GIOVANNI GUIDI TRIO: CITY OF BROKEN DREAMS / ECM 2274 player
“City of Broken Dreams” is the ECM leader debut of the prodigiously gifted Italian pianist Giovanni Guidi. Guidi has previously appeared on two discs for the label with Enrico Rava – “Tribe” with the Rava Quintet and the live “On The Dance Floor” with the Parco della Musica Jazz Lab band. Now he introduces his new international trio with US bassist Thomas Morgan and Portuguese drummer João Lobo, and a shimmering inner-directed music of striking originality. Lyrical free-floating ballads predominate, and the tunes seem optimally set up to showcase the strengths of his confrères. Bassist Thomas Morgan has as much room to move in this unit as Scott LaFaro had in the Bill Evans trios, or Gary Peacock in Paul Bley’s groups – invited in other words to interact in the foreground of the music. Guidi is generous with his space in these pieces, all from his pen, every one of them turning some unexpected corners.
In these haunting compositions, melodies can suddenly scuttle crabwise, and rhythms may be dislocated and stretched, sometimes setting up considerable tension, as on “No Other Possibility”. Sometimes, as on “The Way Some People Live”, Guidi casts down a carpet of gentle arpeggios for Morgan to glide across. João Lobo, an acute commentator, punctuates “The Impossible Divorce”, with disconsolate lunges at tom-toms and scrapes sticks agonizingly across cymbals at the climax of “Late Blue”. As the impressions accumulate, the “City of Broken Dreams” begins to seem like a short story collection, a series of vignettes from a lonesome place, to which the listener will feel drawn to return.
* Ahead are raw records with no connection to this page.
(** Every traversal, observed. *)
Lemma accept_runs_as (t : Tree) : runs_as v t.
Proof.
  induction t as [n | n children IH] using Tree_children_ind; intros s l.
  - exists [mkEvent CbVisit n (fst (visit v n s))]. simpl. unfold record. simpl.
    destruct (visit v n s) as [r s']. simpl.
    split; [reflexivity | apply observed_single].
  - simpl. unfold _accept. simpl. unfold record at 1. simpl.
    destruct (visitPre v n s) as [r s1]. destruct r;
      try (eexists; split; [reflexivity | apply observed_single]).
    set (pre := mkEvent CbPre n TRAVERSE_CONTINUE).
    destruct (accept_children_runs_as children IH TRAVERSE_CONTINUE s1
                (l ++ [pre]))
      as (tr & Hloop & Hobs); [discriminate |].
    rewrite Hloop.
    destruct (accept_children (accept v) children TRAVERSE_CONTINUE s1)
      as [[r | result'] s2]; simpl in *.
    + destruct Hobs as [-> Hends].
      exists (pre :: tr). rewrite <- app_assoc. split; [reflexivity |]. split.
      * apply (ends_as_prepend _ [_] tr); [| assumption].
        constructor; [discriminate | constructor].
      * split; [discriminate |]. intros Hall. exfalso.
        apply (ends_as_not_quiet tr Hends). apply all_continue_quiet.
        unfold all_continue in *. inversion Hall; assumption.
    + destruct Hobs as (Hq & Hres & Hiff). unfold record. simpl.
      destruct (visitPost v n s2) as [rp s3]. rewrite <- !app_assoc. simpl.
      exists (pre :: tr ++ [mkEvent CbPost n rp]).
      assert (Hpre : quiet (pre :: tr))
        by (constructor; [discriminate | assumption]).
      split; [destruct rp; reflexivity |].
      assert (Hends : forall r,
                 (rp = TRAVERSE_TERMINATE <-> r = TRAVERSE_TERMINATE) ->
                 ends_as r (pre :: tr ++ [mkEvent CbPost n rp])).
      { intros r Hr. exists (pre :: tr), (mkEvent CbPost n rp).
        split; [reflexivity |]. split; assumption. }
      destruct rp; (split; [apply Hends |]).
      * split; [discriminate | tauto].
      * rewrite Hiff. unfold all_continue. split.
        -- intros [_ Hall]. constructor; [reflexivity |].
           apply Forall_app. split; [assumption |].
           constructor; [reflexivity | constructor].
        -- intros Hall. inversion Hall as [| ? ? _ Hall']; subst.
           apply Forall_app in Hall' as [Hall' _].
           split; [reflexivity | assumption].
      * split; discriminate.
      * split; [discriminate | post_not_continue].
      * tauto.
      * split; [discriminate | post_not_continue].
Qed.
Lemma insert_Ok_sequence db tname kw db' ts :
  insert engine db tname kw = Ok db' → db !! tname = Some ts →
  uses_sequence (ts_def ts) kw && (int4_max <? ts_seq ts) = false.
Proof.
  unfold insert. intros H Hts. rewrite Hts in H.
  destruct (unknown_column _ _); [discriminate|].
  destruct (ill_typed _ _); [discriminate|].
  by destruct (uses_sequence _ _ && _).
Qed.

(** An INSERT is accepted exactly when the statement is presentable, the
    row collides with no row of the table, and, where foreign keys are
    enforced, every reference of the row is satisfied. *)
Lemma insert_Ok_iff db tname ts kw db' :
  db !! tname = Some ts →
  insert engine db tname kw = Ok db' ↔
  db' = accepted db tname ts kw ∧
  presentable ts kw ∧
  unique_violation (ts_def ts) (ts_rows ts) (new_row (ts_def ts) (ts_seq ts) kw) = None ∧
  (fk_enforced engine = true →
   fk_violation (accepted db tname ts kw) (ts_def ts)
                (new_row (ts_def ts) (ts_seq ts) kw) = None).
Proof.
  intros Hts. split.
  - intros H. pose proof (insert_Ok_sequence _ _ _ _ _ H Hts) as Hseq.
    apply insert_Ok_inv in H as (ts' & Hts' & -> & H1 & H2 & H3 & H4 & H5).
    assert (ts' = ts) by congruence. subst ts'. by repeat split.
  - intros (-> & Hp & Hu & Hf). by apply insert_Ok_intro.
Qed.

End Accept.

Lemma new_row_User seq id email name password gender birth_date preferences location age :
  new_row User seq (new_User id email name password gender birth_date preferences
                             location age) =
  [("id", cell id);
   ("email", match email with Some s => VStr s | None => VNull end);
   ("name", match name with Some s => VStr s | None => VNull end);
   ("password", match password with Some s => VStr s | None => VNull end);
   ("gender", match gender with Some s => VStr s | None => VNull end);
   ("birth_date", match birth_date with Some t => VTime t | None => VNull end);
   ("preferences", match preferences with Some s => VStr s | None => VNull end);
   ("location", match location with Some s => VStr s | None => VNull end);
   ("age", cell age)].
Proof.
  by destruct id, email, name, password, gender, birth_date, preferences, location, age.
Qed.

Lemma assigned_app_kwarg k v rest c :
  assigned (kwarg k v ++ rest) c =
  if String.eqb k c
  then match v with Some x => Some x | None => assigned rest c end
  else assigned rest c.
Proof. destruct v; simpl; by destruct (String.eqb k c). Qed.

Lemma assigned_kwarg k v c :
  assigned (kwarg k v) c = if String.eqb k c then v else None.
Proof. destruct v; simpl; by destruct (String.eqb k c). Qed.

(** Reads a column off a statement built from keyword arguments. *)
Ltac read_kwargs :=
  rewrite ?assigned_app_kwarg, ?assigned_kwarg; cbn [String.eqb Ascii.eqb Bool.eqb];
  repeat match goal with
         | |- context [match ?v with Some _ => _ | None => _ end] => is_var v; destruct v
         | |- context [_ <$> ?v] => is_var v; destruct v
         end; try reflexivity.

Lemma assigned_new_User id email name password gender birth_date preferences location age :
  let kw := new_User id email name password gender birth_date preferences location age in
  assigned kw "id" = VInt <$> id ∧ assigned kw "email" = VStr <$> email ∧
  assigned kw "name" = VStr <$> name ∧ assigned kw "password" = VStr <$> password ∧
  assigned kw "gender" = VStr <$> gender ∧ assigned kw "birth_date" = VTime <$> birth_date ∧
  assigned kw "preferences" = VStr <$> preferences ∧
  assigned kw "location" = VStr <$> location ∧ assigned kw "age" = VInt <$> age.
Proof.
  unfold new_User. repeat split; read_kwargs.
Qed.

Lemma ill_typed_None_intro t kw :
  (∀ c v, c ∈ columns t → assigned kw (col_name c) = Some v →
          fits (col_type c) v = true) →
  ill_typed t kw = None.
Proof.
  intros H. unfold ill_typed. destruct (find _ _) as [c|] eqn:Hf; [|done].
  apply find_some in Hf as [Hin Hbad]. apply list_elem_of_In in Hin.
  destruct (assigned kw (col_name c)) as [v|] eqn:Ha; [|done].
  by rewrite (H c v Hin Ha) in Hbad.
Qed.

Lemma null_violation_None t r c :
  null_violation t r = None → c ∈ columns t → is_nullable c = false →
  get r (col_name c) ≠ VNull.
Proof.
  unfold null_violation. intros Hnone Hin Hn Hnull.
  destruct (find _ _) eqn:Hf; [discriminate|].
  apply find_none with (x := c) in Hf; [|by apply list_elem_of_In].
  rewrite Hn, Hnull in Hf. by rewrite bool_decide_eq_true_2 in Hf.
Qed.

Lemma null_violation_None_intro t r :
  (∀ c, c ∈ columns t → is_nullable c = false → get r (col_name c) ≠ VNull) →
  null_violation t r = None.
Proof.
  intros H. unfold null_violation. destruct (find _ _) as [c|] eqn:Hf; [|done].
  apply find_some in Hf as [Hin [Hn Hnull]%andb_true_iff].
  apply negb_true_iff in Hn. apply bool_decide_eq_true in Hnull.
  by destruct (H c (proj2 (list_elem_of_In _ _) Hin) Hn).
Qed.

Lemma unknown_column_User id email name password gender birth_date preferences location age :
  unknown_column User (new_User id email name password gender birth_date preferences
                                location age) = None.
Proof.
  by destruct id, email, name, password, gender, birth_date, preferences, location, age.
Qed.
Born in Foligno, Italy, in 1985, Giovanni Guidi began studying piano at 12, and was encouraged in his musical directions by Enrico Rava at summer master classes in Siena. Rava has been outspoken in his admiration for the pianist: “I've known him since he was a child, and I've watched his irresistible passion grow day by day. I watched him spend days at the piano, followed his musical growth almost daily, observing his limitless curiosity and the constant refinement of his musical taste. At this point, Giovanni is without a doubt one of the most interesting and original pianists on the Italian scene. Knowing him as I do, and having the good fortune to perform with him regularly, I'm certain that this is merely the beginning of an extraordinary career.”
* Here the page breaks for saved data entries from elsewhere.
Lemma numeric_digits s : all_digits s = true -> numeric s = true.
Proof.
  induction s as [|c s IH]; [reflexivity|]. cbn [all_digits numeric].
  intros H. apply andb_true_iff in H as [-> H]. rewrite (IH H). reflexivity.
Qed.

Lemma numeric_format_06d z : numeric (format_06d z) = true.
Proof.
  unfold format_06d. destruct (z <? 0).
  - change ("-" ++ ?t) with (String "-" t). cbn [numeric].
    change (is_digit "-" || Ascii.eqb "-" "-") with true.
    apply numeric_digits, (padded_digits 4).
  - apply numeric_digits, (padded_digits 5).
Qed.

Lemma numeric_head c s :
  numeric (String c s) = true -> c ≠ "_"%char ∧ c ≠ "l"%char ∧ c ≠ "r"%char.
Proof.
  cbn [numeric]. intros H. apply andb_true_iff in H as [H _].
  repeat split; intros ->; discriminate H.
Qed.

(** Deleting the eye tag from the stem of an image name. *)
Lemma replace_del_keep tag c t :
  String.prefix tag (String c t) = false ->
  replace_del tag 0 (String c t) = String c (replace_del tag 0 t).
Proof. intros H. cbn [replace_del]. rewrite H. reflexivity. Qed.

Lemma append_assoc s1 s2 s3 : (s1 ++ s2) ++ s3 = s1 ++ s2 ++ s3.
Proof.
  induction s1 as [|c s1 IH]; [reflexivity|].
  rewrite !append_cons, IH. reflexivity.
Qed.

Lemma append_empty_r s : s ++ EmptyString = s.
Proof.
  induction s as [|c s IH]; [reflexivity|].
  rewrite append_cons, IH. reflexivity.
Qed.

Lemma replace_del_numeric tag s :
  (∃ t, tag = String "_" t) -> numeric s = true ->
  replace_del tag 0 (s ++ tag) = s ++ replace_del tag 0 tag.
Proof.
  intros [t ->] H. induction s as [|c s IH]; [reflexivity|].
  rewrite !append_cons. destruct (numeric_head _ _ H) as (Hc & _).
  rewrite replace_del_keep.
  - cbn [numeric] in H. apply andb_true_iff in H as [_ H].
    rewrite (IH H). reflexivity.
  - cbn [String.prefix]. destruct (ascii_dec "_" c) as [E|_]; [congruence|].
    reflexivity.
Qed.

Lemma untag s tag l t :
  tag = String "_" (String l t) -> (l = "l" ∨ l = "r")%char ->
  replace_del tag 0 tag = EmptyString ->
  numeric s = true ->
  replace_with_empty tag ("frame_" ++ s ++ tag) = "frame_" ++ s.
Proof.
  intros -> Hl Htag H. unfold replace_with_empty.
  change ("frame_" ++ s ++ ?tag)
    with (String "f" (String "r" (String "a" (String "m" (String "e"
           (String "_" (s ++ tag))))))).
  rewrite !replace_del_keep.
  - rewrite (replace_del_numeric _ s (ex_intro _ _ eq_refl) H), Htag,
      append_empty_r.
    reflexivity.
  - destruct s as [|c s].
    + change (EmptyString ++ ?x) with x. cbn [String.prefix].
      destruct (ascii_dec "_" "_") as [_|N]; [|congruence].
      destruct (ascii_dec l "_") as [E|_]; [|reflexivity].
      destruct Hl; subst; discriminate.
    + destruct (numeric_head _ _ H) as (_ & H1 & H2).
      rewrite append_cons. cbn [String.prefix].
      destruct (ascii_dec "_" "_") as [_|N]; [|congruence].
      destruct (ascii_dec l c) as [E|_]; [|reflexivity].
      destruct Hl; congruence.
  - cbn [String.prefix]. destruct (ascii_dec "_" "e"); [discriminate|reflexivity].
  - cbn [String.prefix]. destruct (ascii_dec "_" "m"); [discriminate|reflexivity].
  - cbn [String.prefix]. destruct (ascii_dec "_" "a"); [discriminate|reflexivity].
  - cbn [String.prefix]. destruct (ascii_dec "_" "r"); [discriminate|reflexivity].
  - cbn [String.prefix]. destruct (ascii_dec "_" "f"); [discriminate|reflexivity].
Qed.

Lemma untag_left s :
  numeric s = true ->
  replace_with_empty "_left" ("frame_" ++ s ++ "_left") = "frame_" ++ s.
Proof. apply (untag s "_left" "l" "eft"); auto. Qed.

Lemma untag_right s :
  numeric s = true ->
  replace_with_empty "_right" ("frame_" ++ s ++ "_right") = "frame_" ++ s.
Proof. apply (untag s "_right" "r" "ight"); auto. Qed.

End PyFacts.

(** * Facts about the watcher and the per-frame orchestrator *)

Module WatcherFacts.
Import Sys Render Watcher Spec.

(** ** The stability check *)

Lemma is_stable_eval ply_path size w :
  is_stable ply_path (set_input [(ply_path, size)] w)
  = (Ok match seen_sizes w !! ply_path with
        | Some l => (l =? size) && (size >? 0)
        | None => false
        end,
     World [(ply_path, size)] (out w) (<[ply_path := size]> (seen_sizes w))
           (processed w) (tr w)).
Proof.
  unfold is_stable, bind, stat_size, set_input. simpl.
  rewrite decide_True by reflexivity. reflexivity.
Qed.

Lemma observe_first ply_path sizes w :
  seen_sizes w !! ply_path = None ->
  observe ply_path sizes w !! 0%nat = (fun _ => Ok false) <$> sizes !! 0%nat.
Proof.
  intros H. destruct sizes as [|size rest]; [reflexivity|].
  simpl. rewrite is_stable_eval, H. reflexivity.
Qed.

Lemma observe_next ply_path sizes : ∀ w k s1 s2,
  sizes !! k = Some s1 -> sizes !! S k = Some s2 ->
  observe ply_path sizes w !! S k = Some (Ok (bool_decide (s1 = s2 ∧ 0 < s2))).
Proof.
  induction sizes as [|size rest IH]; intros w k s1 s2 H1 H2; [discriminate|].
  simpl. rewrite is_stable_eval. destruct k as [|k].
  - simpl in H1. injection H1 as ->.
    destruct rest as [|size2 rest']; [discriminate|].
    simpl in H2. injection H2 as ->.
    simpl. rewrite is_stable_eval. simpl. rewrite lookup_insert_eq.
    do 2 f_equal. rewrite Z.gtb_ltb.
    destruct (Z.eqb_spec s1 s2), (Z.ltb_spec 0 s2); simpl;
      [rewrite bool_decide_eq_true_2 by lia
      |rewrite bool_decide_eq_false_2 by lia ..]; reflexivity.
  - simpl in H1, H2. simpl. exact (IH _ k s1 s2 H1 H2).
Qed.

(** C9: the first look at a file never makes it eligible; a later look
    does exactly when it finds the size of the look before unchanged and
    non-zero. Sizes 100, 100 make the file eligible at the second look;
    100, 150 do not, and after 100, 150 the file is eligible at the next
    look that finds 150 again. *)
Theorem is_stable_two_consecutive_sizes :
  (∀ ply_path sizes w,
     seen_sizes w !! ply_path = None ->
     observe ply_path sizes w !! 0%nat = (fun _ => Ok false) <$> sizes !! 0%nat)
  ∧ (∀ ply_path sizes w k s1 s2,
       sizes !! k = Some s1 -> sizes !! S k = Some s2 ->
       observe ply_path sizes w !! S k
       = Some (Ok (bool_decide (s1 = s2 ∧ 0 < s2))))
  ∧ observe "frame_000000.ply" [100; 100] (boot [] []) = [Ok false; Ok true]
  ∧ observe "frame_000000.ply" [100; 150] (boot [] []) = [Ok false; Ok false]
  ∧ observe "frame_000000.ply" [100; 150; 150] (boot [] [])
    = [Ok false; Ok false; Ok true]
  ∧ observe "frame_000000.ply" [0; 0] (boot [] []) = [Ok false; Ok false].
Proof.
  split; [exact observe_first|]. split; [exact observe_next|].
  repeat split; vm_compute; reflexivity.
Qed.

Lemma is_stable_two_consecutive_sizes_witness :
  observe "frame_000000.ply" [100; 150; 150] (boot [] []) !! 2%nat
  = Some (Ok true).
Proof.
  exact (proj1 (proj2 is_stable_two_consecutive_sizes)
           "frame_000000.ply" [100; 150; 150] (boot [] []) 1%nat 150 150
           eq_refl eq_refl).
Defined.

(** ** Frame names and indices *)

Lemma frame_stem_nonempty t : "frame_" ++ t ≠ EmptyString.
Proof. discriminate. Qed.

Lemma startswith_frame t : Py.startswith "frame_" ("frame_" ++ t) = true.
Proof.
  unfold Py.startswith.
  change ("frame_" ++ t)
    with (String "f" (String "r" (String "a" (String "m" (String "e"
           (String "_" t)))))).
  destruct t; reflexivity.
Qed.

Lemma stem_expected_name i :
  Py.stem (expected_name i) = "frame_" ++ Py.format_06d i.
Proof.
  unfold expected_name.
  change ("frame_" ++ Py.format_06d i ++ ".ply")
    with (("frame_" ++ Py.format_06d i) ++ ".ply").
  apply PyFacts.stem_ply, frame_stem_nonempty.
Qed.

Lemma frame_index_from_stem_format i :
  frame_index_from_stem ("frame_" ++ Py.format_06d i) = Some i.
Proof.
  unfold frame_index_from_stem. rewrite startswith_frame.
  rewrite PyFacts.split1_frame by apply startswith_frame.
  change (Py.drop_str 6 ("frame_" ++ Py.format_06d i)) with (Py.format_06d i).
  apply PyFacts.int_format_06d.
Qed.

(** The index of the expected name is the counter it was made from. *)
Lemma ply_index_expected_name i : ply_index (expected_name i) = i.
Proof.
  unfold ply_index. rewrite stem_expected_name.
  pose proof (frame_index_from_stem_format i) as H.
  unfold frame_index_from_stem in H.
  destruct (Py.startswith _ _); [|discriminate].
  destruct (_ !! _); [|discriminate]. rewrite H. reflexivity.
Qed.

Lemma expected_name_inj i j : expected_name i = expected_name j -> i = j.
Proof.
  intros H. rewrite <- (ply_index_expected_name i), H.
  apply ply_index_expected_name.
Qed.

Lemma left_name_expected i :
  left_name (expected_name i) = "frame_" ++ Py.format_06d i ++ "_left.png".
Proof. unfold left_name. rewrite stem_expected_name. reflexivity. Qed.

Lemma right_name_expected i :
  right_name (expected_name i) = "frame_" ++ Py.format_06d i ++ "_right.png".
Proof. unfold right_name. rewrite stem_expected_name. reflexivity. Qed.

Lemma glob_star_frame t suffix :
  Py.glob_star "frame_" suffix ("frame_" ++ t ++ suffix) = true.
Proof.
  unfold Py.glob_star. rewrite startswith_frame.
  change (Py.drop_str (String.length "frame_") ("frame_" ++ t ++ suffix))
    with (t ++ suffix).
  cbn [andb]. unfold Py.endswith.
  rewrite PyFacts.length_append.
  replace (String.length suffix <=? String.length t + String.length suffix)%nat
    with true by (symmetry; apply Nat.leb_le; lia).
  replace (String.length t + String.length suffix - String.length suffix)%nat
    with (String.length t) by lia.
  rewrite PyFacts.drop_str_append. cbn [andb]. apply String.eqb_refl.
Qed.

(** The images of frame [i] are read as index [i]. *)
Lemma image_index_left i :
  image_index "_left.png" "_left"
    ("frame_" ++ Py.format_06d i ++ "_left.png") = Some i.
Proof.
  unfold image_index. rewrite glob_star_frame.
  replace ("frame_" ++ Py.format_06d i ++ "_left.png")
    with (("frame_" ++ Py.format_06d i ++ "_left") ++ ".png")
    by (rewrite !PyFacts.append_assoc; reflexivity).
  rewrite PyFacts.stem_png by apply frame_stem_nonempty.
  rewrite PyFacts.untag_left by apply PyFacts.numeric_format_06d.
  apply frame_index_from_stem_format.
Qed.

Lemma image_index_right i :
  image_index "_right.png" "_right"
    ("frame_" ++ Py.format_06d i ++ "_right.png") = Some i.
Proof.
  unfold image_index. rewrite glob_star_frame.
  replace ("frame_" ++ Py.format_06d i ++ "_right.png")
    with (("frame_" ++ Py.format_06d i ++ "_right") ++ ".png")
    by (rewrite !PyFacts.append_assoc; reflexivity).
  rewrite PyFacts.stem_png by apply frame_stem_nonempty.
  rewrite PyFacts.untag_right by apply PyFacts.numeric_format_06d.
  apply frame_index_from_stem_format.
Qed.

(** ** The counter the sequential watcher starts from *)

Lemma max_list_spec l : ∀ x,
  max_list x l ∈ x :: l ∧ ∀ y, y ∈ x :: l -> y ≤ max_list x l.
Proof.
  unfold max_list. induction l as [|z l IH]; intros x; cbn [fold_left].
  - split; [left|]. intros y Hy. apply list_elem_of_singleton in Hy. lia.
  - destruct (IH (Z.max x z)) as [Hin Hmax]. split.
    + apply elem_of_cons in Hin as [Hin|Hin]; [|right; right; exact Hin].
      rewrite Hin. destruct (Z.max_spec x z) as [[_ ->]|[_ ->]];
        [right; left|left].
    + intros y Hy.
      assert (Z.max x z ≤ fold_left Z.max l (Z.max x z)) by (apply Hmax; left).
      apply elem_of_cons in Hy as [->|Hy]; [lia|].
      apply elem_of_cons in Hy as [->|Hy]; [lia|].
      apply Hmax. right. exact Hy.
Qed.

Lemma elem_of_output_indices suffix tag names i :
  i ∈ output_indices suffix tag names
  ↔ ∃ name, name ∈ names ∧ image_index suffix tag name = Some i.
Proof.
  unfold output_indices, image_index. rewrite list_elem_of_omap. split.
  - intros (name & Hin & Hi). apply list_elem_of_filter in Hin as [Hg Hin].
    exists name. split; [exact Hin|].
    apply Is_true_true in Hg. rewrite Hg. exact Hi.
  - intros (name & Hin & Hi). exists name.
    destruct (Py.glob_star "frame_" suffix name) eqn:Hg; [|discriminate].
    split; [|exact Hi]. apply list_elem_of_filter. split; [|exact Hin].
    apply Is_true_true. exact Hg.
Qed.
In addition to the trio and his ongoing work with Rava, Guidi fronts a number of other projects including a quintet with Dan Kinzelman, Shane Endsley, Thomas Morgan and Gerald Cleaver, and the 10-piece Unknown Rebel Band which includes João Lobo as one of two drummers. In Italy, Guidi first drew national attention as winner of Musica Jazz
critics poll in which he was voted Best New Talent in 2007. He made his first album under his own name for Japanese label Venus; this was followed by discs for Cam Jazz.
Thomas Morgan’s artistic focus, choice of notes, improvisational daring and total commitment have made him, in a short span of time, perhaps the most sought-after bassist in new jazz. He has appeared on ECM with John Abercrombie (“Wait Till You See Her”) and Masabumi Kikuchi (“Sunrise”), is a member of Tomasz Stanko’s New York Quartet (see the new album “Wisława”) and will shortly be heard on a new recording by the Craig Taborn Trio.
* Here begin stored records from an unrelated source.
(** *** show_svg, lines 180-194 *)

Module Display.
Import Str.

(** [ipythondisplay.HTML(data)] *)
Inductive html : Type := HTML (data : string).

(** The f-string of line 193. *)
Definition img_tag (width b64 : string) : string :=
  "<img width=" +:+ quote +:+ width +:+ quote +:+ " src=" +:+ quote +:+
  "data:image/svg+xml;base64," +:+ b64 +:+ quote +:+ " >".

(** Line 190: the name with the extension .svg, unless it has it already, in
    any case of letters. *)
Definition svg_name (svg_file : string) : string :=
  if endswith (lower svg_file) ".svg" then svg_file else svg_file +:+ ".svg".

(** What [show_svg] reads. *)
Inductive show_event : Type :=
| SvgData (file data : string).

Section Media.
(** Byte strings, and the state of the file system and the notebook. *)
Variables Bytes St : Type.
(** [ipythondisplay.SVG(file).data]. *)
Variable svg_data : string -> St -> string * St.
(** [base64.b64encode], [str.encode] and [bytes.decode]. *)
Variable b64encode : Bytes -> Bytes.
Variable encode : string -> Bytes.
Variable decode : string -> Bytes -> string.

Abbreviation Sv := (M show_event St).

(** helper.py, lines 180-194. *)
Definition show_svg (svg_file width : string) : Sv html :=
  let svg_file := svg_name svg_file in
  data ← (fun s => match svg_data svg_file s with
                   | (data, s') => (inl data, s', [SvgData svg_file data])
                   end);
  let svg := encode data in
  let b64 := decode "utf=8" (b64encode svg) in
  let text := img_tag width b64 in
  mret (HTML text).

End Media.

End Display.


(** ** Observations on traces *)

Module Observe.
Import Helper.

(** The commands run through [subprocess.check_output], with their exit
    status, in order. *)
Definition commands (tr : list sh_event) : list (list string * Z) :=
  omap (fun e => match e with
                 | CheckOutput args _ rc _ => Some (args, rc)
                 | _ => None
                 end) tr.

(** The commands of the two branches of [setup_notebook], in source order. *)
Definition colab_script : list (list string) :=
  [[cmd_display]; [cmd_gui_deps]; [cmd_gui_colab]; [cmd_opencv]].
Definition local_script : list (list string) := [[cmd_gui_local]].

End Observe.


(** ** Observations on the traces of [evaluate] *)

Module Frames.
Import Helper.

(** A run of ffmpeg that encodes [input] to [output] with libx264 and
    appends what it prints to [log]. *)
Definition encode_command (input output log : string) : string :=
  "ffmpeg -y -i " +:+ input +:+ " -vcodec libx264 -f mp4 " +:+ output +:+
  " >> " +:+ log +:+ " 2>&1".

Section Frames.
Variables Obs Act Aux Rew Done Info Img Rate : Type.

Abbreviation event := (ev_event Obs Act Aux Rew Done Info Img Rate).

(** The events of lines 219-235 of an episode: the writer is opened with the
    size of [frame], the frames are written, ffmpeg is run and the episode
    is announced. *)
Definition encoding (img_shape : Img -> Z * Z * Z) (str_rew : Rew -> string)
    (cvtColor_RGB2BGR : Img -> Img) (path_div : string -> string -> string)
    (video_folder : string) (video_rate : Rate) (video_prefix : string) (i : Z)
    (episodic_reward : Rew) (frame : Img) (img_array : list Img) : list event :=
  [EvPrint "Start video writer";
   VideoWriter (temp_mp4 video_folder) "mp4v" video_rate
     ((img_shape frame).1.2, (img_shape frame).1.1)] ++
  map (fun img => WriterWrite (cvtColor_RGB2BGR img)) img_array ++
  [WriterRelease;
   EvOsSystem
     (ffmpeg_command video_folder
        (path_div video_folder (video_prefix +:+ "_" +:+ Py.str_int i)) video_prefix i);
   EvPrint (showing_message str_rew i episodic_reward)].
João Lobo makes his first ECM appearance with “City of Broken Dreams”. The drummer began studying music at Lisbon’s Hot Club de Portugal Jazz School. In 2001 he moved to the Netherlands to continue his studies at the Hague’s Royal Conservatory. The following year he too encountered Enrico Rava in Siena, and the connection to Guidi was made simultaneously. Lobo has played with Roswell Rudd, Gianluca Petrella, Julian Arguelles, Nelson Veras, John Hebert and Michael Attias amongst others.
“City of Broken Dreams” was recorded in Auditorio Radiotelevisione svizzera, Lugano in December 2011, and produced by Manfred Eicher.